What did UK plcs face in 1971 that influenced share price performance most? Interest rates in the UK actually fell from 7% to 5% in 1971. They started to move in 1972 to peak 14.25% in 1976, briefly dipping before rising again to close off the decade at 17.25%.

GDP actually grew by 3.5% in 1971, while the unemployment rate in 1971 started at 3.8% and ended at 4.4% —

a tad lower than is recorded today based on the Office for National Statistics (ONS). Unemployment dropped sharply in 1972 and 1973 before it started its rip up to 10% a decade later. So 1971 was actually a relatively benign environment with only modest clear signs of trouble to come, the standout being inflation – CPI surged from 5.5% to 9.5% in the year. Today, we have rising inflation and interest rates from a very low base and falling unemployment from the 2020 spike.

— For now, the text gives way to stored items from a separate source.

(** X20.  The language of a file is decided by what follows the last dot of
    its path, read without regard to case: the directories and the base name
    play no part. *)
Theorem language_depends_on_extension_only (env : Env) (base ext : string) :
  includes "." ext = false ->
  LLMFormatter.getFileLanguage env (base ++ "." ++ ext)
  = LLMFormatter.getFileLanguage env (toLowerCase ext).
Proof.
  intros Hno. unfold LLMFormatter.getFileLanguage.
  change ("." ++ ext) with (String "." ext).
  rewrite (last_segment "." base ext Hno).
  rewrite (split_no_sep "." (toLowerCase ext))
    by now rewrite toLowerCase_keeps_dots.
  cbn [last]. now rewrite toLowerCase_idempotent.
Qed.

(** X20 at a path with a dot in a directory name and an upper-case
    extension. *)
Lemma language_depends_on_extension_only_witness :
  LLMFormatter.getFileLanguage Selected.host ("/repo/v1.2/Main" ++ "." ++ "JS")
  = LLMFormatter.getFileLanguage Selected.host (toLowerCase "JS")
  /\ LLMFormatter.getFileLanguage Selected.host "/repo/v1.2/Main.JS"
     = "javascript".
Proof.
  split; [|reflexivity].
  apply (language_depends_on_extension_only Selected.host "/repo/v1.2/Main"
           "JS").
  reflexivity.
Defined.

(** ** The state store *)

Lemma trim_end_idempotent (s : string) : trim_end (trim_end s) = trim_end s.
Proof.
  induction s as [|c s IH]; [reflexivity|].
  cbn [trim_end]. destruct (trim_end s) as [|d t] eqn:Ht.
  - destruct (is_space c) eqn:Hc; [reflexivity|].
    cbn [trim_end]. now rewrite Hc.
  - cbn [trim_end] in *. rewrite IH. reflexivity.
Qed.

Lemma trim_start_head (s : string) :
  match trim_start s with
  | EmptyString => True
  | String c _ => is_space c = false
  end.
Proof.
  induction s as [|c s IH]; cbn [trim_start]; [exact I|].
  destruct (is_space c) eqn:Hc; [exact IH|exact Hc].
Qed.

Lemma trim_start_trim_end (s : string) :
  match s with
  | EmptyString => True
  | String c _ => is_space c = false
  end ->
  trim_start (trim_end s) = trim_end s.
Proof.
  destruct s as [|c s]; [reflexivity|]. intros Hc.
  cbn [trim_end]. destruct (trim_end s).
  - rewrite Hc. cbn [trim_start]. now rewrite Hc.
  - cbn [trim_start]. now rewrite Hc.
Qed.

Lemma trim_idempotent (s : string) : trim (trim s) = trim s.
Proof.
  unfold trim.
  rewrite (trim_start_trim_end (trim_start s) (trim_start_head s)).
  apply trim_end_idempotent.
Qed.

In stock market terms, 1971 was a stellar year. The FTSE Actuaries index, which ultimately became the FTSE All-Share, celebrated its 10th year with a 41% return. It was also the year the Nasdaq launched at 100, a mere 15,760 points ago as I write. Something rather special will have to happen in the last few weeks of the year for even the mighty small-cap market to beat that this time around. A repeat of the last few weeks of 2020 would do the trick.

It was interesting to see how muted the market’s reaction was to Pfizer data on its Covid drug this month, compared to the ecstatic and prolonged rally the same firm’s vaccine efficacy delivered last year. It was 1973 before global equity markets got spooked by the Bretton Woods Conference and the oil crisis, and even then, the correlation between UK and US markets was less marked.